Intervals: Head to the track, or find a place where you can run anywhere from 400 to 800 meters without having to stop. Do a one-mile warmup jog, then do your intervals by running 400 meters at your best speed, then walk or jog the next 400 meters. That’s one rep. Shoot for eight reps in your workout. If you’re feeling particularly strong, or want a bigger push, do these in 800-meter intervals. The 800-meter variety is often called Yassos, named after famed running coach Bart Yasso.
Fartleks: The term “fartlek” is Swedish for “speed play.” The idea behind fartleks is to break up a run with bursts of higher speeds, then slowing back down. It’s pretty easy: You’re out on a run, a aquarter mile ahead, you see a bridge. Increase your speed to, say, 5Kpace,then when you get there, slow back down and continue your run. Find more targets, vary your speeds and distances. Keep it random, fun and challenging.
Tempo runs: These are great. Let’s say you’re doing a 5-mile run. Start out that first mile at an even, mellow pace. Then, for the next 3 miles, speed up to your race pace. Challenge yourself here. Then slow it back down that last mile. It’s that simple.
Alternate these speed workout methods from week to week. It will help!
I’m amazed at how many runners avoid hills during their training for big races. Sure, some races are flat. Most aren’t. So there’s two ways to tackle hills.
Hill courses: Plan routes for your short- and medium-length runs that have hills. Even include hilly portions on your long runs. If you’re really a planner, check out the elevation profile of your next planned race and mimic that in your training. You owe it to yourself to be prepared.

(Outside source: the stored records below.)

(** The next offsets of all types, and the fields that go into the gap before
    the doubles. *)
Record LayoutState : Type := mkLayout {
  next_static_oop : Z; next_static_double : Z; next_static_word : Z; next_static_short : Z; next_static_byte : Z;
  next_oop : Z; next_double : Z; next_word : Z; next_short : Z; next_byte : Z;
  oop_space : Z * Z; word_space : Z * Z; short_space : Z * Z; byte_space : Z * Z;   (* offset and count *)
  oop_maps : list OopMapBlock;
  first_nonstatic_oop_offset : Z
}.

Record Layout : Type := mkLayoutSizes {
  ly_static_field_size : Z;             (* in words *)
  ly_nonstatic_field_size : Z;          (* in units of heapOopSize *)
  ly_has_nonstatic_fields : bool;
  ly_instance_size : Z;                 (* in words *)
  ly_oop_maps : list OopMapBlock;
  ly_first_nonstatic_oop_offset : Z
}.

Section layout.
Variable heapOopSize : Z.
Variable MinObjAlignment : Z.
Variable CompactFields : bool.
Variable FieldsAllocationStyle : Z.

(** [instanceMirrorKlass::offset_of_static_fields] and
    [instanceOopDesc::base_offset_in_bytes]. *)
Variable offset_of_static_fields : Z.
Variable base_offset_in_bytes : Z.

(** ** Static fields *)

Definition static_double_start (fac : FieldAllocationCount) : Z :=
  let start := offset_of_static_fields + count_of fac STATIC_OOP * heapOopSize in
  if negb (count_of fac STATIC_DOUBLE =? 0) then align_size_up start BytesPerLong else start.
Definition static_word_start (fac : FieldAllocationCount) : Z :=
  static_double_start fac + count_of fac STATIC_DOUBLE * BytesPerLong.
Definition static_short_start (fac : FieldAllocationCount) : Z :=
  static_word_start fac + count_of fac STATIC_WORD * BytesPerInt.
Definition static_byte_start (fac : FieldAllocationCount) : Z :=
  static_short_start fac + count_of fac STATIC_SHORT * BytesPerShort.
Definition static_field_size (fac : FieldAllocationCount) : Z :=
  (align_size_up (static_byte_start fac + count_of fac STATIC_BYTE) wordSize - offset_of_static_fields) / wordSize.

(** ** The order of instance fields *)

(** Style 0 puts oops first, 1 puts them last, 2 puts them next to the oops at
    the end of the superclass, if there are any: the style that is used. *)
Definition chosen_style (class_name : Symbol) (boot_loader : bool) (super : option SuperLayout) (first : Z) : Z * bool :=
  let allocation_style := if (FieldsAllocationStyle <? 0) || (2 <? FieldsAllocationStyle) then 1 else FieldsAllocationStyle in
  let '(allocation_style, compact_fields) :=
    if (negb (allocation_style =? 0) || CompactFields) && boot_loader && existsb (String.eqb class_name) hard_coded_classes
    then (0, false) else (allocation_style, CompactFields) in
  let allocation_style :=
    if allocation_style =? 2 then
      match super with
      | Some s =>
          match last (super_oop_maps s) with
          | Some last_map =>
              if (0 <? super_nonstatic_field_size s) && (om_offset last_map + om_count last_map * heapOopSize =? first)
              then 0 else 1
          | None => 1
          end
      | None => 1
      end
    else allocation_style in
  (allocation_style, compact_fields).

(** [while (length >= size && count > 0)]: the rest of the gap, its offset, the
    rest of the fields and the number of fields in the gap. *)
Fixpoint fill_gap (fuel : nat) (size length offset count space : Z) : Z * Z * Z * Z :=
  match fuel with
  | O => (length, offset, count, space)
  | S fuel' =>
      if (size <=? length) && (0 <? count)
      then fill_gap fuel' size (length - size) (offset + size) (count - 1) (space + 1)
      else (length, offset, count, space)
  end.

(** Where the types of instance fields start, and how many fields of each are
    left outside the gap. *)
Record GapFill : Type := mkGap {
  gap_double : Z;
  gap_oops : Z * Z; gap_words : Z * Z; gap_shorts : Z * Z; gap_bytes : Z * Z;
  left_oops : Z; left_words : Z; left_shorts : Z; left_bytes : Z
}.

(** The gap before the first double, filled from the largest type to the
    smallest; an oop comes last. The offset does not move with the bytes. *)
Definition fill_double_gap (fac : FieldAllocationCount) (allocation_style : Z) (compact_fields : bool) (offset : Z) : GapFill :=
  let oops := count_of fac NONSTATIC_OOP in
  let words := count_of fac NONSTATIC_WORD in
  let shorts := count_of fac NONSTATIC_SHORT in
  let bytes := count_of fac NONSTATIC_BYTE in
  let no_gap double := mkGap double (0, 0) (0, 0) (0, 0) (0, 0) oops words shorts bytes in
  if 0 <? count_of fac NONSTATIC_DOUBLE then
    let double := align_size_up offset BytesPerLong in
    if compact_fields && negb (offset =? double) then
      let length := double - offset in
      let word_offset := offset in
      let '(words, word_count, length, offset) :=
        if 0 <? words then (words - 1, 1, length - BytesPerInt, offset + BytesPerInt) else (words, 0, length, offset) in
      let short_offset := offset in
      let '(length, offset, shorts, short_count) := fill_gap 4 BytesPerShort length offset shorts 0 in
      let byte_offset := offset in
      let '(length, _, bytes, byte_count) := fill_gap 8 1 length offset bytes 0 in
      let '(oops, oop_count) :=
        if (heapOopSize <=? length) && (0 <? oops) && negb (allocation_style =? 0) then (oops - 1, 1) else (oops, 0) in
      mkGap double (offset, oop_count) (word_offset, word_count) (short_offset, short_count) (byte_offset, byte_count)
        oops words shorts bytes
    else no_gap double
  else no_gap offset.

(** The offsets with which the assignment starts, and the end of the fields. *)
Definition initial_layout (fac : FieldAllocationCount) (allocation_style : Z) (compact_fields : bool) (first : Z)
    : LayoutState * Z :=
  let double := if allocation_style =? 0 then first + count_of fac NONSTATIC_OOP * heapOopSize else first in
  let gap := fill_double_gap fac allocation_style compact_fields double in
  let word := gap_double gap + count_of fac NONSTATIC_DOUBLE * BytesPerLong in
  let short := word + left_words gap * BytesPerInt in
  let byte := short + left_shorts gap * BytesPerShort in
  let '(oop, notaligned_offset) :=
    if allocation_style =? 0 then (first, byte + left_bytes gap)
    else
      let oop := byte + left_bytes gap in
      let oop := if 0 <? left_oops gap then align_size_up oop heapOopSize else oop in
      (oop, oop + left_oops gap * heapOopSize) in
  (mkLayout offset_of_static_fields (static_double_start fac) (static_word_start fac) (static_short_start fac)
     (static_byte_start fac) oop (gap_double gap) word short byte
     (gap_oops gap) (gap_words gap) (gap_shorts gap) (gap_bytes gap) [] 0,
   notaligned_offset).

(** ** Assigning offsets *)

(** The next offset of a type that may have a space in the gap. *)
Definition take_offset (size : Z) (space : Z * Z) (next : Z) : Z * (Z * Z) * Z :=
  if 0 <? snd space then (fst space, (fst space + size, snd space - 1), next) else (next, space, next + size).

(** A new oop: it extends the last block or starts another; [capacity] is the
    size of the array of blocks. *)
Definition add_oop (capacity : Z) (real_offset first : Z) (maps : list OopMapBlock) : option (list OopMapBlock * Z) :=
  let new_map :=
    if zlength maps <? capacity
    then Some (maps ++ [mkOopMap real_offset 1], if first =? 0 then real_offset else first) else None in
  match last maps with
  | Some block =>
      if om_offset block =? real_offset - om_count block * heapOopSize
      then Some (removelast maps ++ [mkOopMap (om_offset block) (om_count block + 1)], first)
      else new_map
  | None => new_map
  end.

(** One turn of the switch: the offset of a field, and the state after it. *)
Definition assign (capacity : Z) (atype : FieldAllocationType) (st : LayoutState) : option (Z * LayoutState) :=
  let '(mkLayout so sd sw ss sb no nd nw ns nb os ws hs bs maps first) := st in
  match atype with
  | STATIC_OOP => Some (so, mkLayout (so + heapOopSize) sd sw ss sb no nd nw ns nb os ws hs bs maps first)
  | STATIC_BYTE => Some (sb, mkLayout so sd sw ss (sb + 1) no nd nw ns nb os ws hs bs maps first)
  | STATIC_SHORT => Some (ss, mkLayout so sd sw (ss + BytesPerShort) sb no nd nw ns nb os ws hs bs maps first)
  | STATIC_WORD => Some (sw, mkLayout so sd (sw + BytesPerInt) ss sb no nd nw ns nb os ws hs bs maps first)
  | STATIC_DOUBLE => Some (sd, mkLayout so (sd + BytesPerLong) sw ss sb no nd nw ns nb os ws hs bs maps first)
  | NONSTATIC_OOP =>
      let '(real_offset, os, no) := take_offset heapOopSize os no in
      match add_oop capacity real_offset first maps with
      | Some (maps, first) => Some (real_offset, mkLayout so sd sw ss sb no nd nw ns nb os ws hs bs maps first)
      | None => None
      end
  | NONSTATIC_BYTE =>
      let '(real_offset, bs, nb) := take_offset 1 bs nb in
      Some (real_offset, mkLayout so sd sw ss sb no nd nw ns nb os ws hs bs maps first)
  | NONSTATIC_SHORT =>
      let '(real_offset, hs, ns) := take_offset BytesPerShort hs ns in
      Some (real_offset, mkLayout so sd sw ss sb no nd nw ns nb os ws hs bs maps first)
  | NONSTATIC_WORD =>
      let '(real_offset, ws, nw) := take_offset BytesPerInt ws nw in
      Some (real_offset, mkLayout so sd sw ss sb no nd nw ns nb os ws hs bs maps first)
  | NONSTATIC_DOUBLE => Some (nd, mkLayout so sd sw ss sb no (nd + BytesPerLong) nw ns nb os ws hs bs maps first)
  end.

Fixpoint assign_all (capacity : Z) (atypes : list FieldAllocationType) (st : LayoutState) : option (list Z * LayoutState) :=
  match atypes with
  | [] => Some ([], st)
  | atype :: rest =>
      match assign capacity atype st with
      | Some (real_offset, st) =>
          match assign_all capacity rest st with
          | Some (offsets, st) => Some (real_offset :: offsets, st)
          | None => None
          end
      | None => None
      end
  end.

Hill repeats: Warm up for a mile, then find yourself a good-sized, moderately steep hill. Then run up and down that thing. Start out at 20 minutes and work your way up. I prefer trails, as trail hills are often bigger, longer and steeper than what you get on the road. Either way, find a hill and push yourself. This will make you physically and mentally stronger as well as faster. Do a hill repeat workout once a week.
Incorporate these running workouts into your week, and program in some strength training using the exercises I listed above. There is more that you can do (you shouldn’t ignore your core or your upper body, particularly the back), but I can promise you that if you vary up your training with these things, you’re going to run faster, stronger, and with fewer injuries. Give it a shot!